Nordea: Decisions by Nordea's AGM 2014

Today's Annual General Meeting (AGM) of Nordea Bank AB (publ) approved
the income statement and balance sheet for 2013 and decided on a
dividend of 0.43 euro per share and that the record date for dividend
would be 25 March 2014. The Board of Directors and the President and
Group CEO were discharged from liability for the year 2013. Robin
Lawther was elected new member of the Board of Directors. The AGM
decided to authorise the Board of Directors to decide on issue of
convertible instruments as well as acquisition and conveyance of own
shares, and to approve guidelines for remuneration to executive
officers and a maximum ratio between the fixed and the variable
component of the total remuneration for certain employees.

Election of board members
Björn Wahlroos, Marie Ehrling, Elisabeth Grieg, Svein Jacobsen, Tom
Knutzen, Lars G Nordström, Sarah Russell and Kari Stadigh were
re-elected board members for the period until the next AGM and Robin
Lawther was elected new board member for the same period. Björn
Wahlroos was re-elected chairman of the Board of Directors.

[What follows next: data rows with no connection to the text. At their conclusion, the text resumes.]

(** ** The report boundary (C3) *)

(** C3, as amended.  In either sketch, over a valid wall clock that
    never runs backwards: a polled report boundary fires the report
    exactly once when, at its first poll, the window is populated and
    the last report hour differs from the hour of the boundary, and
    does not fire otherwise; this is the case, in a run from a state
    that has not reported yet (as after [setup()]), whenever the window
    is populated and the last report of the run, if any, was made less
    than a day before; no boundary fires twice; and a poll of the
    boundary with [populatedCount = 0] performs no report and leaves
    the buffers, the write index, the count and both debounce
    variables unchanged. *)
Theorem report_boundary_fires_once (D : float) :
  (forall (b : Z) (s : Agro.State) (pre : list Agro.Tick) (k : Agro.Tick)
          (post : list Agro.Tick),
      report_boundary Agro.GMT_OFFSET b ->
      Forall (fun k' => Agro.now k' < b) pre -> Agro.now k = b ->
      Forall AgroClock.wall_clock (k :: post) -> monotone Agro.now b post ->
      let s1 := final (Agro.loop D) s pre in
      fired_at (Agro.loop D) Agro.now Agro.is_post b s (pre ++ k :: post)
      = if negb (Agro.lastReportHr s1 =? tm_hour (civil_time Agro.GMT_OFFSET b))
           && Agro.populated s1
        then 1%nat else 0%nat) /\
  (forall (b : Z) (s : AgroPRO.State) (pre : list AgroPRO.Tick) (k : AgroPRO.Tick)
          (post : list AgroPRO.Tick),
      report_boundary AgroPRO.GMT_OFFSET_SECONDS b ->
      Forall (fun k' => AgroPRO.now_epoch k' < b) pre -> AgroPRO.now_epoch k = b ->
      Forall AgroPROClock.wall_clock (k :: post) ->
      monotone AgroPRO.now_epoch b post ->
      let s1 := final (AgroPRO.loop D) s pre in
      fired_at (AgroPRO.loop D) AgroPRO.now_epoch AgroPRO.is_report b s
               (pre ++ k :: post)
      = if negb (AgroPRO.last_report_hour_sent s1
                 =? tm_hour (civil_time AgroPRO.GMT_OFFSET_SECONDS b))
           && AgroPRO.populated s1
        then 1%nat else 0%nat) /\
  (forall (b : Z) (s : Agro.State) (pre : list Agro.Tick) (k : Agro.Tick)
          (post : list Agro.Tick),
      report_boundary Agro.GMT_OFFSET b -> Agro.lastReportHr s = -1 ->
      Forall AgroClock.wall_clock pre ->
      Forall (fun k' => Agro.now k' < b) pre -> Agro.now k = b ->
      Forall AgroClock.wall_clock (k :: post) -> monotone Agro.now b post ->
      0 < Agro.validSamples (final (Agro.loop D) s pre) ->
      (forall r, last (fired_epochs (Agro.loop D) Agro.now Agro.is_post s pre) = Some r ->
                 b - r < 86400) ->
      fired_at (Agro.loop D) Agro.now Agro.is_post b s (pre ++ k :: post) = 1%nat) /\
  (forall (b : Z) (s : AgroPRO.State) (pre : list AgroPRO.Tick) (k : AgroPRO.Tick)
          (post : list AgroPRO.Tick),
      report_boundary AgroPRO.GMT_OFFSET_SECONDS b ->
      AgroPRO.last_report_hour_sent s = -1 ->
      Forall AgroPROClock.wall_clock pre ->
      Forall (fun k' => AgroPRO.now_epoch k' < b) pre -> AgroPRO.now_epoch k = b ->
      Forall AgroPROClock.wall_clock (k :: post) ->
      monotone AgroPRO.now_epoch b post ->
      0 < AgroPRO.samples_taken_this_hour (final (AgroPRO.loop D) s pre) ->
      (forall r,
          last (fired_epochs (AgroPRO.loop D) AgroPRO.now_epoch AgroPRO.is_report s pre)
          = Some r -> b - r < 86400) ->
      fired_at (AgroPRO.loop D) AgroPRO.now_epoch AgroPRO.is_report b s
               (pre ++ k :: post) = 1%nat) /\
  (forall (b : Z) (s : Agro.State) (ks : list Agro.Tick) (e : Z),
      Forall AgroClock.wall_clock ks -> monotone Agro.now e ks ->
      (fired_at (Agro.loop D) Agro.now Agro.is_post b s ks <= 1)%nat) /\
  (forall (b : Z) (s : AgroPRO.State) (ks : list AgroPRO.Tick) (e : Z),
      Forall AgroPROClock.wall_clock ks -> monotone AgroPRO.now_epoch e ks ->
      (fired_at (AgroPRO.loop D) AgroPRO.now_epoch AgroPRO.is_report b s ks <= 1)%nat) /\
  (forall (b : Z) (s : Agro.State) (k : Agro.Tick),
      report_boundary Agro.GMT_OFFSET b ->
      AgroClock.wall_clock k -> Agro.now k = b -> Agro.validSamples s = 0 ->
      let s' := fst (Agro.loop D s k) in
      Agro.tally_free (snd (Agro.loop D s k)) /\
      Agro.win s' = Agro.win s /\ Agro.bufIdx s' = Agro.bufIdx s /\
      Agro.validSamples s' = Agro.validSamples s /\
      Agro.lastSampleMin s' = Agro.lastSampleMin s /\
      Agro.lastReportHr s' = Agro.lastReportHr s) /\
  (forall (b : Z) (s : AgroPRO.State) (k : AgroPRO.Tick),
      report_boundary AgroPRO.GMT_OFFSET_SECONDS b ->
      AgroPROClock.wall_clock k -> AgroPRO.now_epoch k = b ->
      AgroPRO.samples_taken_this_hour s = 0 ->
      let s' := fst (AgroPRO.loop D s k) in
      AgroPRO.tally_free (snd (AgroPRO.loop D s k)) /\
      AgroPRO.win s' = AgroPRO.win s /\
      AgroPRO.current_sample_index s' = AgroPRO.current_sample_index s /\
      AgroPRO.samples_taken_this_hour s' = AgroPRO.samples_taken_this_hour s /\
      AgroPRO.last_sample_minute_taken s' = AgroPRO.last_sample_minute_taken s /\
      AgroPRO.last_report_hour_sent s' = AgroPRO.last_report_hour_sent s).
Proof.
  split; [|split; [|split; [|split; [|split; [|split; [|split]]]]]].
  - intros b s pre k post Hb Hpre He Hv Hm s1.
    rewrite (reports_fired_polled (Agro.loop D) Agro.now Agro.t Agro.is_post
               Agro.lastSampleMin Agro.lastReportHr Agro.populated
               Agro.GMT_OFFSET Agro.MIN_EPOCH
               (agro_law_report D) (agro_law_closed D) (agro_law_idle D)
               b s pre k post Hb Hpre He Hv Hm).
    fold s1. rewrite report_guard_at_boundary by exact Hb. reflexivity.
  - intros b s pre k post Hb Hpre He Hv Hm s1.
    rewrite (reports_fired_polled (AgroPRO.loop D) AgroPRO.now_epoch AgroPRO.time_info
               AgroPRO.is_report AgroPRO.last_sample_minute_taken
               AgroPRO.last_report_hour_sent AgroPRO.populated
               AgroPRO.GMT_OFFSET_SECONDS AgroPRO.MIN_EPOCH_TIME_SEC
               (agropro_law_report D) (agropro_law_closed D) (agropro_law_idle D)
               b s pre k post Hb Hpre He Hv Hm).
    fold s1. rewrite report_guard_at_boundary by exact Hb. reflexivity.
  - intros b s pre k post Hb Hl Hvp Hpre He Hv Hm Hpop Hrecent.
    apply (report_once_recent (Agro.loop D) Agro.now Agro.t Agro.is_post
             Agro.lastSampleMin Agro.lastReportHr Agro.populated
             Agro.GMT_OFFSET Agro.MIN_EPOCH
             (agro_law_report D) (agro_law_closed D) (agro_law_idle D)
             (agro_law_hour D)); auto.
    unfold Agro.populated. apply negb_true_iff, Z.eqb_neq. lia.
  - intros b s pre k post Hb Hl Hvp Hpre He Hv Hm Hpop Hrecent.
    apply (report_once_recent (AgroPRO.loop D) AgroPRO.now_epoch AgroPRO.time_info
             AgroPRO.is_report AgroPRO.last_sample_minute_taken
             AgroPRO.last_report_hour_sent AgroPRO.populated
             AgroPRO.GMT_OFFSET_SECONDS AgroPRO.MIN_EPOCH_TIME_SEC
             (agropro_law_report D) (agropro_law_closed D) (agropro_law_idle D)
             (agropro_law_hour D)); auto.
    unfold AgroPRO.populated. apply Z.ltb_lt. lia.
  - intros b s ks e Hv Hm.
    eapply (report_at_most_once (Agro.loop D) Agro.now Agro.t Agro.is_post
              Agro.lastSampleMin Agro.lastReportHr Agro.populated
              Agro.GMT_OFFSET Agro.MIN_EPOCH);
      eauto using agro_law_report, agro_law_closed, agro_law_idle.
  - intros b s ks e Hv Hm.
    eapply (report_at_most_once (AgroPRO.loop D) AgroPRO.now_epoch AgroPRO.time_info
              AgroPRO.is_report AgroPRO.last_sample_minute_taken
              AgroPRO.last_report_hour_sent AgroPRO.populated
              AgroPRO.GMT_OFFSET_SECONDS AgroPRO.MIN_EPOCH_TIME_SEC);
      eauto using agropro_law_report, agropro_law_closed, agropro_law_idle.
  - intros b s k Hb [Hmin Hclk] He Hz s'. rewrite He in Hclk.
    assert (Hr : report_guard (Agro.lastReportHr s) (Agro.populated s) (Agro.t k) = false).
    { unfold report_guard, Agro.populated. rewrite Hz. simpl. apply andb_false_r. }
    assert (Hs : sample_guard (Agro.lastSampleMin s) (Agro.t k) = false).
    { rewrite Hclk. apply (no_sample_at_report_boundary Agro.GMT_OFFSET), Hb. }
    destruct (agro_after_tick D s k Hmin) as [_ Hi].
    destruct (Hi Hr) as (Hh & Hk). destruct (Hk Hs) as (Hw & Hx & Hc).
    split; [|repeat split; auto].
    + split.
      * rewrite agro_law_sample, Hs by exact Hmin. reflexivity.
      * rewrite agro_law_report, Hr by exact Hmin. reflexivity.
    + subst s'. rewrite agro_law_last_min by exact Hmin.
      unfold next_last_min. rewrite Hs.
      destruct (on_sampling_minute (Agro.t k)) eqn:Hon; [reflexivity|].
      destruct Hb as [Hb _]. rewrite Hclk in Hon.
      unfold on_sampling_minute in Hon. rewrite Hb in Hon. discriminate.
  - intros b s k Hb [Hmin Hclk] He Hz s'. rewrite He in Hclk.
    assert (Hr : report_guard (AgroPRO.last_report_hour_sent s) (AgroPRO.populated s)
                              (AgroPRO.time_info k) = false).
    { unfold report_guard, AgroPRO.populated. rewrite Hz. simpl. apply andb_false_r. }
    assert (Hs : sample_guard (AgroPRO.last_sample_minute_taken s)
                              (AgroPRO.time_info k) = false).
    { rewrite Hclk. apply (no_sample_at_report_boundary Agro.GMT_OFFSET), Hb. }
    destruct (agropro_after_tick D s k Hmin) as [_ Hi].
    destruct (Hi Hr) as (Hh & Hk). destruct (Hk Hs) as (Hw & Hx & Hc).
    split; [|repeat split; auto].
    + split.
      * rewrite agropro_law_sample, Hs by exact Hmin. reflexivity.
      * rewrite agropro_law_report, Hr by exact Hmin. reflexivity.
    + subst s'. rewrite agropro_law_last_min by exact Hmin.
      unfold next_last_min. rewrite Hs.
      destruct (on_sampling_minute (AgroPRO.time_info k)) eqn:Hon; [reflexivity|].
      destruct Hb as [Hb _]. rewrite Hclk in Hon.
      unfold on_sampling_minute in Hon.
      change Agro.GMT_OFFSET with AgroPRO.GMT_OFFSET_SECONDS in Hon.
      rewrite Hb in Hon. discriminate.
Qed.
Lemma WF_unlink s s' c1 g1 c2 g2 :
  WF s → registered s c1 g1 → registered s c2 g2 →
  same_but_topology s s' →
  topology s' = unlink_topology (topology s) c1 g1 c2 g2 →
  WF s'.
Proof.
  intros Hwf Hr1 Hr2 Hsame Ht.
  destruct (WF_objects_only s s' Hsame Hwf) as (J & K & N & A & G).
  assert (Hnb : ∀ c g l', neighbors s' c g = Some l' →
            ∃ l, neighbors s c g = Some l ∧
                 ∀ x, x ∈ l' ↔ x ∈ l ∧ ¬ (c = c1 ∧ g = g1 ∧ x = g2)
                                     ∧ ¬ (c = c2 ∧ g = g2 ∧ x = g1)).
  { intros c g l' Hl'. unfold neighbors in *. rewrite Ht in Hl'.
    destruct (topo_get_unlink (topology s) c1 g1 c2 g2 c g) as (l2 & Heq & Hl2).
    rewrite Heq in Hl'. destruct (topo_get (topology s) c g) as [l|] eqn:E; [|done].
    cbn in Hl'. simplify_eq. exists l. split; [done|]. by apply Hl2. }
  assert (Hreg : ∀ c g, registered s c g ↔ registered s' c g).
  { intros c g. unfold registered, neighbors. rewrite Ht.
    destruct (topo_get_unlink (topology s) c1 g1 c2 g2 c g) as (l2 & Heq & _).
    rewrite Heq. by rewrite fmap_is_Some. }
  destruct Hsame as (_ & _ & Hu & _ & _ & _ & Ho & _).
  split; try assumption.
  - intros c g Hr. apply Hreg in Hr. rewrite Ho. by apply (wf_reg s Hwf).
  - intros c g l' x Hl' Hin. destruct (Hnb c g l' Hl') as (l & Hl & Hx).
    destruct (proj1 (Hx x) Hin) as (Hin' & _).
    destruct (wf_closed s Hwf c g l x Hl Hin') as (c' & Hr). exists c'. by apply Hreg.
  - intros cA gA lA' cB gB lB' HA HB.
    destruct (Hnb cA gA lA' HA) as (lA & HlA & HxA).
    destruct (Hnb cB gB lB' HB) as (lB & HlB & HxB).
    rewrite HxA, HxB. pose proof (wf_sym s Hwf cA gA lA cB gB lB HlA HlB) as Hsym.
    assert (HrA : registered s cA gA) by (by eexists).
    assert (HrB : registered s cB gB) by (by eexists).
    assert (Hc1 : ∀ c, registered s c g1 → c = c1)
      by (intros c Hc; by eapply class_unique).
    assert (Hc2 : ∀ c, registered s c g2 → c = c2)
      by (intros c Hc; by eapply class_unique).
    split.
    + intros (Hin & Hn1 & Hn2). split; [by apply Hsym|]. split.
      * intros (-> & -> & ->). apply Hn2. by rewrite (Hc2 cA HrA).
      * intros (-> & -> & ->). apply Hn1. by rewrite (Hc1 cA HrA).
    + intros (Hin & Hn1 & Hn2). split; [by apply Hsym|]. split.
      * intros (-> & -> & ->). apply Hn2. by rewrite (Hc2 cB HrB).
      * intros (-> & -> & ->). apply Hn1. by rewrite (Hc1 cB HrB).
  - intros a Ha. rewrite Hu in Ha. apply Hreg. by apply (wf_ues s Hwf).
Qed.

At the subsequent constituent board meeting Marie Ehrling was elected
deputy chairman of the Board of Directors, and it was announced that
the following persons are employee representatives: Kari Ahola, Toni
H Madsen, Lars Oddestad (deputy) and Hans Christian Riise.

Election of auditor
KPMG AB was re-elected auditor for the period until the next AGM.

Remuneration
The AGM resolved a remuneration to the board members amounting to
259,550 euro for the chairman, 123,250 euro for the deputy chairman
and 80,250 euro for the other members. In addition, remuneration will
be paid for committee work in the three board committees amounting to
21,350 euro for the committee chairmen and 15,150 euro for the other
members. Remuneration is not paid to members who are employees of the
Nordea Group.

Fees to the auditor will be payable according to approved invoice.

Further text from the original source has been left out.